This tweak really reduced the mem used by firefox.
Firefox is the best browser ever.:D
The config.trim_on_minimize setting (Windows only) does not reduce the amount of memory used, it just swaps memory from RAM to disk. This may make Firefox slow to “wake up”. If config.trim_on_minimize is left set at the default value (false), the memory will be swapped to disk only if it is needed by another application. Therefore, for most purposes the default value is recommended.
Hey DC – is there some documentation you can nudge me towards for trim_on_minimize? When I posted this tip a couple years ago, I couldn’t find any, but I liked watching FF’s memory “usage” drop from 400+ to under 50
And unfortunately, it turns out this isn’t just Windows only. It sure doesn’t do a darned thing under Vista at any rate. So it must be a “some windows versions” only. Peh.
Does anything work correctly on Vista? The Mozilla KB addresses trim_on_minimize:
http://support.mozilla.com/kb/High+memory+usage
Hah! Well, some things seem to work in Vista… but it’s definitely a bit different, that’s for sure!
Thanks for the link, appreciate it.
Helpful tip, was really having problems with firefox being a mem hog but preferred using it over other browsers. This solves my problem. Thanks.
You realy helped me out with this one. Thanks for the tip.
Thanks for the tip. This did the trick (at least for minimizing the amount of memory that’s used).
I accidently chose the wrong option instead of boolean how do i delete it or modify it?
Thanks for the great tips
That’s a neat trick, but doesn’t seem like a good final solution since we use browsers so much so we’re constantly maximizing them again.
I’ve found that Firefox under Vista is pretty stable, up to about 130 tabs or so, on my system.
[...] stable. Memory shouldn’t be a problem, especially if you are using these great tricks to free up memory, and make Firefox faster. They *really* work. This entry was posted on Tuesday, May 13th, 2008 [...]
i am right now around 1000MB and rising..
with just a few tabs
thats because my notebook only goes to sleep/standby
i never turn it off (and firefox only exists on crashes^^)
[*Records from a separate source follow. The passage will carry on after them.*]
(** * staticroute-operator: the manager's start-up code (cmd/manager/main.go)

    A shallow embedding of [parseTargetTable], [collectProtectedSubnets],
    the [getGw] closure, [mainImpl] and the deferred recover handler of
    [main], together with the parts of Go's [strings], [strconv] and [net]
    packages these functions call. *)

From Stdlib Require Import String Ascii List ZArith Bool Lia DecimalString.
Import ListNotations.
Open Scope string_scope.
Open Scope Z_scope.

(** ** Go values that cross the functions under study *)

Module Go.

(** [strconv.ErrSyntax] and [strconv.ErrRange]. *)
Inductive NumErrKind := ErrSyntax | ErrRange.

(** Dynamic types behind the [error] interface that reach this file. *)
Inductive error :=
| NumError (Func Num : string) (Err : NumErrKind)   (* *strconv.NumError *)
| ParseError (Type_ Text : string)                  (* *net.ParseError *)
| OtherError (msg : string).                        (* an injected collaborator's error *)

(** A value of interface type [error]: [None] is the nil interface. *)
Definition error_iface := option error.

(** A Go function returning [(T, error)], read the way the callers here
    read it: the error is tested first and the value used only when the
    error is nil. *)
Inductive result (A : Type) :=
| Ok (a : A)
| Err (e : error).
Arguments Ok {A} a.
Arguments Err {A} e.

(** Strings built with [fmt.Sprintf] are kept unevaluated. *)
Inductive fmtarg :=
| ArgString (s : string)
| ArgErrorText (e : error)       (* err.Error() *)
| ArgValue (e : error_iface).    (* an interface value printed with %v *)

Inductive gostring :=
| Lit (s : string)
| Sprintf (format : string) (args : list fmtarg).

(** The operand of [panic], of type [interface{}]. *)
Inductive any :=
| AnyNil
| AnyString (s : gostring)
| AnyError (e : error)
| AnyRuntimeError (msg : string).   (* runtime.Error, e.g. index out of range *)

(** Conversion of an [error] interface value to [interface{}]: a nil
    [error] becomes the nil [interface{}]. *)
Definition any_of_error (e : error_iface) : any :=
  match e with
  | None => AnyNil
  | Some e' => AnyError e'
  end.

(** A call either returns or panics. *)
Inductive outcome (A : Type) :=
| Ret (a : A)
| Panic (v : any).
Arguments Ret {A} a.
Arguments Panic {A} v.

Definition panics {A} (o : outcome A) : Prop := exists v, o = Panic v.

(** What a call returned, if it returned. *)
Definition returned {A} (o : outcome A) : option A :=
  match o with
  | Ret a => Some a
  | Panic _ => None
  end.

Definition bind {A B} (m : outcome A) (k : A -> outcome B) : outcome B :=
  match m with
  | Ret a => k a
  | Panic v => Panic v
  end.

End Go.
Import Go.

Notation "x <- m ;; k" := (bind m (fun x => k))
  (at level 61, m at next level, right associativity).

(** ** Package strings *)

Module strings.

Fixpoint HasPrefix (s p : string) : bool :=
  match p, s with
  | EmptyString, _ => true
  | String a p', String b s' => Ascii.eqb a b && HasPrefix s' p'
  | String _ _, EmptyString => false
  end.

(** [strings.Contains(s, substr)]. *)
Fixpoint Contains (s substr : string) : bool :=
  HasPrefix s substr ||
  match s with
  | EmptyString => false
  | String _ s' => Contains s' substr
  end.

(** Cutting [s] around the first occurrence of the byte [sep]:
    [s[:m]] and [s[m+1:]] for [m := IndexByte(s, sep)], when [m >= 0]. *)
Fixpoint cut (sep : ascii) (s : string) : option (string * string) :=
  match s with
  | EmptyString => None
  | String c s' =>
      if Ascii.eqb c sep then Some (EmptyString, s')
      else match cut sep s' with
           | Some (a, b) => Some (String c a, b)
           | None => None
           end
  end.

(** [strings.SplitN(s, sep, 2)] for a one-byte separator: one element when
    [sep] does not occur, otherwise the text before and after its first
    occurrence. *)
Definition SplitN2 (s : string) (sep : ascii) : list string :=
  match cut sep s with
  | None => [s]
  | Some (a, b) => [a; b]
  end.

(** [strings.Split(s, sep)] for a one-byte separator. *)
Fixpoint Split (s : string) (sep : ascii) : list string :=
  match s with
  | EmptyString => [EmptyString]
  | String c s' =>
      if Ascii.eqb c sep then EmptyString :: Split s' sep
      else match Split s' sep with
           | h :: t => String c h :: t
           | [] => [String c EmptyString]
           end
  end.

Fixpoint TrimLeft (s : string) (c : ascii) : string :=
  match s with
  | EmptyString => EmptyString
  | String a s' => if Ascii.eqb a c then TrimLeft s' c else s
  end.

Fixpoint TrimRight (s : string) (c : ascii) : string :=
  match s with
  | EmptyString => EmptyString
  | String a s' =>
      match TrimRight s' c with
      | EmptyString => if Ascii.eqb a c then EmptyString else String a EmptyString
      | r => String a r
      end
  end.

(** [strings.Trim(s, cutset)] for a one-byte cutset. *)
Definition Trim (s : string) (c : ascii) : string := TrimRight (TrimLeft s c) c.

End strings.

(** ** Package strconv *)

Module strconv.

Definition digit (c : ascii) : option Z :=
  let n := Z.of_nat (nat_of_ascii c) in
  if (48 <=? n) && (n <=? 57) then Some (n - 48) else None.

Definition maxUint64 : Z := 2 ^ 64 - 1.

(** The digit loop of [ParseUint(s, 10, 64)] on a non-empty input: a byte
    that is no decimal digit is a syntax error, an overflow of 64 bits a
    range error, reported at the byte where it happens. *)
Fixpoint parseDigits (n : Z) (s : string) : Z + NumErrKind :=
  match s with
  | EmptyString => inl n
  | String c s' =>
      match digit c with
      | None => inr ErrSyntax
      | Some d =>
          if n >=? maxUint64 / 10 + 1 then inr ErrRange
          else let n1 := n * 10 + d in
               if n1 >? maxUint64 then inr ErrRange else parseDigits n1 s'
      end
  end.

(** [strconv.Atoi] with a 64-bit [int]: an optional sign, then decimal
    digits, of a value that fits [int]. *)
Definition Atoi (s0 : string) : result Z :=
  let '(neg, s) :=
    match s0 with
    | String "+" s' => (false, s')
    | String "-" s' => (true, s')
    | _ => (false, s0)
    end in
  match s with
  | EmptyString => Err (NumError "Atoi" s0 ErrSyntax)
  | _ =>
      match parseDigits 0 s with
      | inr k => Err (NumError "Atoi" s0 k)
      | inl un =>
          let cutoff := 2 ^ 63 in
          if negb neg && (un >=? cutoff) then Err (NumError "Atoi" s0 ErrRange)
          else if neg && (un >? cutoff) then Err (NumError "Atoi" s0 ErrRange)
          else Ok (if neg then - un else un)
      end
  end.

End strconv.

(** ** main.go: parseTargetTable *)

Definition defaultRouteTable : Z := 254.

Definition parseTargetTable (targetTableEnv : string) : outcome Z :=
  match strconv.Atoi targetTableEnv with
  | Err err =>
      Panic (AnyString (Sprintf "Unable to parse custom table 'TARGET_TABLE=%s' %s"
                                [ArgString targetTableEnv; ArgErrorText err]))
  | Ok customTable =>
      if (customTable <? 0) || (customTable >? 254) then
        Panic (AnyString (Sprintf "Target table must be between 0 and 254 'TARGET_TABLE=%s'"
                                  [ArgString targetTableEnv]))
      else Ret customTable
  end.

(** ** Package net *)

Module net.

(** [net.IP] and [net.IPMask] are byte slices; the nil slice is [[]]. *)
Definition IP := list Z.

Record IPNet := { ip : IP; Mask : list Z }.

Section ParseCIDR.

(** What [ParseCIDR] does with the text before and after the slash
    ([parseIPv4], [parseIPv6], [dtoi], [CIDRMask], [IP.Mask]). *)
Variable parseAddrMask : string -> string -> option IPNet.

(** [net.ParseCIDR], keeping the network and the error of its three
    results: the input is cut at its first slash, and an input without a
    slash is an error. *)
Definition ParseCIDR (s : string) : result IPNet :=
  match strings.cut "/" s with
  | None => Err (ParseError "CIDR address" s)
  | Some (addr, mask) =>
      match parseAddrMask addr mask with
      | Some n => Ok n
      | None => Err (ParseError "CIDR address" s)
      end
  end.

End ParseCIDR.

(** The IPv4 branch of [parseAddrMask], to run the model on concrete
    environments; IPv6 text is not handled by it. *)
Fixpoint dtoi (n : Z) (seen : bool) (s : string) : option (Z * string) :=
  match s with
  | EmptyString => if seen then Some (n, s) else None
  | String c s' =>
      match strconv.digit c with
      | Some d =>
          let n' := n * 10 + d in
          if n' >=? 16777215 then None else dtoi n' true s'
      | None => if seen then Some (n, s) else None
      end
  end.

Fixpoint parseOctets (i : nat) (first : bool) (s : string) : option (list Z) :=
  match i with
  | O => match s with EmptyString => Some [] | _ => None end
  | S i' =>
      match (if first then Some s
             else match s with String "." s' => Some s' | _ => None end) with
      | None => None
      | Some s1 =>
          match dtoi 0 false s1 with
          | None => None
          | Some (n, s2) =>
              if n >? 255 then None
              else option_map (cons n) (parseOctets i' false s2)
          end
      end
  end.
but it really pissed be off – because everything is getting soooo slow – with 1GB of firefox memory not a very surprising thing
hope this config thing does the trick
Hi mark. I honestly don’t know if this tweak does anything with current versions of Firefox (the tweak is almost 4 years old!)….
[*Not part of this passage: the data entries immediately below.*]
(** * GedeonChatBot: the HTTP relay of [main.py]

    A shallow embedding of the three request handlers of [main.py]
    ([start_conversation], [chat], [health_check]) and of the start-up half
    of [lifespan], followed by the properties of the poll loop of [chat].

    The handlers talk to a hosted assistant service through the module-level
    [client].  Here the service is a deterministic script ([Client]): every
    remote operation answers with a value or raises, and the answer to a
    status retrieval may depend on how many retrievals the service has served
    before.  Handlers are computations in a small monad [M] that threads the
    number of retrievals served, records every observable effect (remote
    calls, sleeps, printed lines) in a log, and propagates Python
    exceptions.  The version check made when the module is imported and the
    shutdown half of [lifespan] play no part in the handlers and are not
    modelled. *)

From Stdlib Require Import String Ascii List Arith Bool Lia DecimalString.
From Equations Require Import Equations.
Import ListNotations.
Open Scope string_scope.

(** ** Data model *)

(** The objects returned by the assistant service, with the attributes the
    handlers read. *)

(** [thread_oid] is the attribute [id] of a thread. *)
Record Thread := { thread_oid : string }.

Record Run := { id : string }.

(** [last_error] of a run: an object when the service reports one, [None]
    otherwise.  An object is truthy in Python, [None] is falsy.  The handler
    reads nothing of the object but formats it in an f-string, so the
    object is known here by [str_LastError], the string that [str] of it
    gives; that string is computed by the client library from the fields of
    the object. *)
Record LastError := { str_LastError : string }.

Record RunStatus := {
  status : string;
  last_error : option LastError
}.

Record Text := { value : string }.

(** A content block of a message.  Only a text block has the attribute
    [text]; for any other block [type_name] is the name of its class. *)
Inductive ContentBlock :=
| TextContentBlock (text : Text)
| OtherContentBlock (type_name : string).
Tweak didn’t work for me at all. Firefox just kept eating my memory.
@Laura – yeah, probably doesn’t do much to current versions. But if you were running Firefox v1 like I probably was when I first wrote this article then you’d be quite pleased.
congrats you just made it to a cnet article, thats why your hits have sky rocketed
You were right about the latest version of Firefox not having the “config.trim_on_minimize” option, so I created it. When I minimized the browser, watching Task Manager while doing so, the memory usage did drop dramatically, but began to climb again after three or four seconds. When I maximized the browser again, the memory usage was less than when I initially opened it.
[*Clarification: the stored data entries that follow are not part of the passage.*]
(** After step 5, lines 37-57 start no child. *)
Lemma supervised_spawns (env : Env) (sp el : string) (w1 w' : World) (r : result unit) :
  supervised env sp el w1 r w' ->
  exists r0 w2,
    spawn_and_wait sp env w1 = (r0, w2) /\
    spawns_of (trace w') = spawns_of (trace w2).
Proof.
  intros S.
  destruct S as [e w2 E N|w2 E|d w2 r w' E H|out err rc w2 w3 E RC T
                |out err rc w2 d w3 r w' E RC T H];
    do 2 eexists; (split; [exact E|]);
    repeat match goal with
           | X : handled _ _ _ _ _ _ |- _ => apply handled_spawns in X
           | X : terminated _ _ _ _ _ _ _ |- _ => apply terminated_spawns in X
           end; congruence.
Qed.

(** The events of a whole run: the beginning of the startup, then, when
    the startup has returned, those of lines 37-57. *)
Lemma final_events (env : Env) (w : World) (here : string) :
  abspath_file env = inr here ->
  exists n rest,
    2 <= n <= 8 /\
    trace (final env w) =
      (trace w ++ take n (startup_events env (ticks w) here) ++ rest)%list /\
    Forall (error_event (error_log here)) rest /\
    ((exists sp el w1, startup env w = (Ok (sp, el), w1)) -> n = 8) /\
    ((~ (exists sp el w1, startup env w = (Ok (sp, el), w1)) /\ rest = []) \/
     exists w1 w2 r0,
       startup env w = (Ok (script_path here, error_log here), w1) /\
       spawn_and_wait (script_path here) env w1 = (r0, w2) /\
       spawns_of (trace (final env w)) = spawns_of (trace w2)).
Proof.
  intros Ha.
  destruct (startup env w) as [[[sp el]|e|] w1] eqn:Hs;
    pose proof (startup_begun _ _ _ _ Hs) as B.
  - pose proof (main_supervised _ _ _ _ _ Hs) as S.
    destruct (begun_events _ _ _ _ _ Ha B) as (n & Hn & Ht & Hok).
    specialize (Hok _ eq_refl). subst n.
    destruct (startup_inv _ _ _ _ _ Hs) as (h & l2 & Ha' & -> & -> & _).
    rewrite Ha in Ha'. injection Ha' as <-.
    destruct (supervised_grows _ _ _ _ _ _ S) as (_ & _ & rest & Ht' & Hr).
    exists 8, rest. split; [lia|].
    split; [now rewrite Ht', Ht, <- (assoc_L (++))|].
    split; [exact Hr|]. split; [reflexivity|].
    right. destruct (supervised_spawns _ _ _ _ _ _ S) as (r0 & w2 & E & Hsp).
    exists w1, w2, r0. auto.
  - destruct (run_not_started _ _ _ _ Hs) as (_ & ->).
    destruct (begun_events _ _ _ _ _ Ha B) as (n & Hn & Ht & _).
    exists n, []. rewrite app_nil_r. split; [exact Hn|]. split; [exact Ht|].
    split; [constructor|].
    split; [intros (sp & el & w1' & [=])|].
    left. split; [intros (sp & el & w1' & [=]) | reflexivity].
  - inversion B.
Qed.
After modifying Firefox, I did some resources usage testing of my own using Opera 10.53, Firefox 3.6.3, and Internet Explorer 8.0.6001.
In each browser I opened three tabs: the Home Page, which is a page stored on my hard drive; SENAA International’s Newsletter Page, and SENAA West’s Welcome page.
After opening the pages, I took a reading of memory usage from the Task Manager with the browser open, then minimized and took a reading, then maximized the browser again and took another reading.
Here are the results:
Firefox 3.6.3:
Initial Memory Usage: 129,160 KB
Minimized Memory Usage: 15,344 KB
Maximized Memory Usage: 64,904
Opera 10.53:
Initial Memory Usage: 144,860 KB
Minimized Memory Usage: 13,100 KB
Maximized Memory Usage: 36,000 KB
Internet Explorer 8.0.6001:
Initial Memory Usage: 22,280 KB
Minimized Memory Usage: 22,280 KB
Maximized Memory Usage: 22,284 KB
While I was at it, I visited several sites that are known to be attack sites, which harbor viruses, malware, and drive-by downloads of malware, viruses, and hacking files.
In Firefox, some of the sites infected my machine in spite of the “attack site” warning displayed by Firefox. Luckily my anti-virus program caught and either blocked or deleted the infections.
In Opera, I was infected more often. Again, the anti-virus caught everything, as far as I know.
In Internet Explorer, with default security settings, no infections occurred. IE prevented the sites from opening.
So, the winner and new champion of both memory usage and malware prevention, was Internet Explorer 8.
Firefox came in 2nd place in both resource usage and security.
Opera came in dead last in both categories.
I should mention that I do not work for Microsoft, Mozilla, or Opera. The only interest that I have in the testing was to see for myself, once and for all, which browser is most secure and which browser used the least resources to operate.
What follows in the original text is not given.